**PROBLEM DESCRIPTION**
List each line of the data that holds the word "spawned".

═══ MATERIALS PROVIDED ═══

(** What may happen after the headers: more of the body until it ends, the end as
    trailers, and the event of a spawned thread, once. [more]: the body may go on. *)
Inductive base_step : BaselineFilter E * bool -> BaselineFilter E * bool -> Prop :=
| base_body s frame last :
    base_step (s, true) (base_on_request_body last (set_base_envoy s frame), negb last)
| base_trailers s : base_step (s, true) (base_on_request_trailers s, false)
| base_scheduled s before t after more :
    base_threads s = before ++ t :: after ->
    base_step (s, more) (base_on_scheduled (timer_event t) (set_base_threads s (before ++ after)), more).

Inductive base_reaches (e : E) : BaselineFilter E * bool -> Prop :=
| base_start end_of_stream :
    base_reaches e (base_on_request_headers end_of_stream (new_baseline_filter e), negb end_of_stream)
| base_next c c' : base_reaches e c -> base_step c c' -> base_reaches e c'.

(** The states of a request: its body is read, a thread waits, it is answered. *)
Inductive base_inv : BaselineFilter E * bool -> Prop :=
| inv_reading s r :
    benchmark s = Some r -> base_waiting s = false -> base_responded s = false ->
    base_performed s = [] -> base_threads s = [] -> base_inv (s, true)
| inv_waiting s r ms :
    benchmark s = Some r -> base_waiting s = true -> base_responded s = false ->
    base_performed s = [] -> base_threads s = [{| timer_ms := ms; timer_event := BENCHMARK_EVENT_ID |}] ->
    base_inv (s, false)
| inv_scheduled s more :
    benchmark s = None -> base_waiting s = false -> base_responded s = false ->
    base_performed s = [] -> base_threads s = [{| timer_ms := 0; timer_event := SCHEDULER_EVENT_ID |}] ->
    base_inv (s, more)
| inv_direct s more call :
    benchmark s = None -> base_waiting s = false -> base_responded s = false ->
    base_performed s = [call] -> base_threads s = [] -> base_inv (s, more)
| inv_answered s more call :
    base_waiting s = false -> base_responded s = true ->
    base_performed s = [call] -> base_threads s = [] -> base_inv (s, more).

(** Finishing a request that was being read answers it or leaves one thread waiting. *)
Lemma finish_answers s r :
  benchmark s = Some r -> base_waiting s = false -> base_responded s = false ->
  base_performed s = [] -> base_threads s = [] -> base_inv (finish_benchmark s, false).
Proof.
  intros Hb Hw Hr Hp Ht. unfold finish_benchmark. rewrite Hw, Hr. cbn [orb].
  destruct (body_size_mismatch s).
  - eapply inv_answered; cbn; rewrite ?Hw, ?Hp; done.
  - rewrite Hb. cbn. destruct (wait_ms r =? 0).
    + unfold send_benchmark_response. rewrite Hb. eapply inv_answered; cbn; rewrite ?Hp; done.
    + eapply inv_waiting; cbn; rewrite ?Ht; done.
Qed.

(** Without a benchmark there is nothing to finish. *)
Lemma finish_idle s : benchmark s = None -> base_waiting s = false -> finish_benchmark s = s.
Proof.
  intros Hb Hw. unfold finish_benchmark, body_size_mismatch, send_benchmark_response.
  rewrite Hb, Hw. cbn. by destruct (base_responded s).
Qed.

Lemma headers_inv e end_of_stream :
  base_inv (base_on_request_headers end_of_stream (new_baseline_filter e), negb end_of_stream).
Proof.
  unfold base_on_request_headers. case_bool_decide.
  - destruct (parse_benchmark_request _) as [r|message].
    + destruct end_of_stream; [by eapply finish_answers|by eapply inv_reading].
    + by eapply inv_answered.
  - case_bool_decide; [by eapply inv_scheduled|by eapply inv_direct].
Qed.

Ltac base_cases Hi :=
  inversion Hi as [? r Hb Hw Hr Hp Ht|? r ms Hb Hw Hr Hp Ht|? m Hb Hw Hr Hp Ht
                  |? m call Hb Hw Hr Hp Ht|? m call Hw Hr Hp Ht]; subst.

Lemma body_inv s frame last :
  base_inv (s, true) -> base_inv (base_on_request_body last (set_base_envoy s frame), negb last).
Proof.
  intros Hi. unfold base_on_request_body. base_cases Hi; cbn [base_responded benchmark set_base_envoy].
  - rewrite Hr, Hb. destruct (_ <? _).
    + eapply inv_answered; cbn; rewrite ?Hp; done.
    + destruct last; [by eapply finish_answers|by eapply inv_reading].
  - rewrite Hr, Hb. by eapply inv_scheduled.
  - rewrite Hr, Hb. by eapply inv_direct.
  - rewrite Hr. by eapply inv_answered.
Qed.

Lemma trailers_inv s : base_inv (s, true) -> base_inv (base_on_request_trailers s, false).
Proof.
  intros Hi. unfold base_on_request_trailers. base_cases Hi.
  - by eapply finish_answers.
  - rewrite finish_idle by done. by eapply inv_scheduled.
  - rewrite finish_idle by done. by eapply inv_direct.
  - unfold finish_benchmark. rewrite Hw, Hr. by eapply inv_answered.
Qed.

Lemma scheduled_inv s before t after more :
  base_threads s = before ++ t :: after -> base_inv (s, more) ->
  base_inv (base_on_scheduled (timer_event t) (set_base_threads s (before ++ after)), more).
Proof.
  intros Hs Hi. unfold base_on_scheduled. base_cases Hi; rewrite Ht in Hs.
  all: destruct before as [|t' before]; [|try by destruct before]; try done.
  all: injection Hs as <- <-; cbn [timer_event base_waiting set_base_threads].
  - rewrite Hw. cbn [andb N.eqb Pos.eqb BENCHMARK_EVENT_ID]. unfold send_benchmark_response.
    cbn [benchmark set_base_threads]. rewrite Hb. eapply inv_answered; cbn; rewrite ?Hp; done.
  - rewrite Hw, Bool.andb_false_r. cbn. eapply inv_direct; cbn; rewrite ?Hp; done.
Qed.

═══
═══ MATERIALS PROVIDED ═══

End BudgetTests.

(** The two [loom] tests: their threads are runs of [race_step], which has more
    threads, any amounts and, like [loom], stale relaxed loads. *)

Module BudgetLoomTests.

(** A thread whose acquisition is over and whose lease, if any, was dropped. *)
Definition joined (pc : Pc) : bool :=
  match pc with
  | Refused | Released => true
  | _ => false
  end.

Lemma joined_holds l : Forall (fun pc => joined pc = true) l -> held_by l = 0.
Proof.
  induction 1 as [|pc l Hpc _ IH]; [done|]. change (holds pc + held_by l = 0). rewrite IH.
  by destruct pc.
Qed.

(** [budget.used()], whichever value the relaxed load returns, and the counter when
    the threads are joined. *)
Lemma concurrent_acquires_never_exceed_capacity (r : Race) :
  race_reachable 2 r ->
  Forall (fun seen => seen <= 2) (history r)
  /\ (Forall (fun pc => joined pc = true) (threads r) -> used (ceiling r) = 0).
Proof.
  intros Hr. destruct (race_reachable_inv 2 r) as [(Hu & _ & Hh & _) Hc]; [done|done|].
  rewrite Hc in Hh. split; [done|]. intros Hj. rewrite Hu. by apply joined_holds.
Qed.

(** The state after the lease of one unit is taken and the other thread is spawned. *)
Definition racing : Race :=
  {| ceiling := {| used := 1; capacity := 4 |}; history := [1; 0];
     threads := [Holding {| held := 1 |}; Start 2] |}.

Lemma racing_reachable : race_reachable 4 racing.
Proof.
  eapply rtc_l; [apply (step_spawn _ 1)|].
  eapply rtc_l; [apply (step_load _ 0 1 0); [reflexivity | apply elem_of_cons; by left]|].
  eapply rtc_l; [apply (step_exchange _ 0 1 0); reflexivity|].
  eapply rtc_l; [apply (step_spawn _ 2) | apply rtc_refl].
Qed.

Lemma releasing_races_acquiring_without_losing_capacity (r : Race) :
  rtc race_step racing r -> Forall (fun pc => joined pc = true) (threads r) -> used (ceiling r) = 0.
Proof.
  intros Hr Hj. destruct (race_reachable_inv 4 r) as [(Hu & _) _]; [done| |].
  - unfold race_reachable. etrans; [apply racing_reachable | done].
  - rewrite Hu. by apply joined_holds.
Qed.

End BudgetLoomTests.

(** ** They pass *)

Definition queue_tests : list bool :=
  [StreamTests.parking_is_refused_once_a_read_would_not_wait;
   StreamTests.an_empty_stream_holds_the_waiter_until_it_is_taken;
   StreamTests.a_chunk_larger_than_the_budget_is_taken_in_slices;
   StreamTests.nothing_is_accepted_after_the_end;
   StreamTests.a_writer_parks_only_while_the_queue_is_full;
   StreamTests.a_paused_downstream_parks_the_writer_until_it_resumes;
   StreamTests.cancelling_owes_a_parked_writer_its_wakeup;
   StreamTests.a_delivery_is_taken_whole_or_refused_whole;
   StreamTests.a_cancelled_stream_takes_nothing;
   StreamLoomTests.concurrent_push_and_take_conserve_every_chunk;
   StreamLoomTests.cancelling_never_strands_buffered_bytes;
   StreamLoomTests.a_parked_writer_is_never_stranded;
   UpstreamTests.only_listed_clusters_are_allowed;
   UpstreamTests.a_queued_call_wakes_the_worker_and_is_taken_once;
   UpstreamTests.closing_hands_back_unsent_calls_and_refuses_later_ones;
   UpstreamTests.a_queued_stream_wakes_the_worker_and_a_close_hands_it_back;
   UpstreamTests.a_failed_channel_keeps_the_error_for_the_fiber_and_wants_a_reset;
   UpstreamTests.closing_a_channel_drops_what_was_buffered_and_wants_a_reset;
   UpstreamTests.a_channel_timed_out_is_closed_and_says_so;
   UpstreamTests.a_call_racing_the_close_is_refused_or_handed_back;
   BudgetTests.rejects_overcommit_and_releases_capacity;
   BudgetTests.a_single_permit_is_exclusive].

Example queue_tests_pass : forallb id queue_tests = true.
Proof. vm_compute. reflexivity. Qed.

═══

**ANSWER SECTION**
    trailers, and the event of a spawned thread, once. [more]: the body may go on. *)
(** The state after the lease of one unit is taken and the other thread is spawned. *)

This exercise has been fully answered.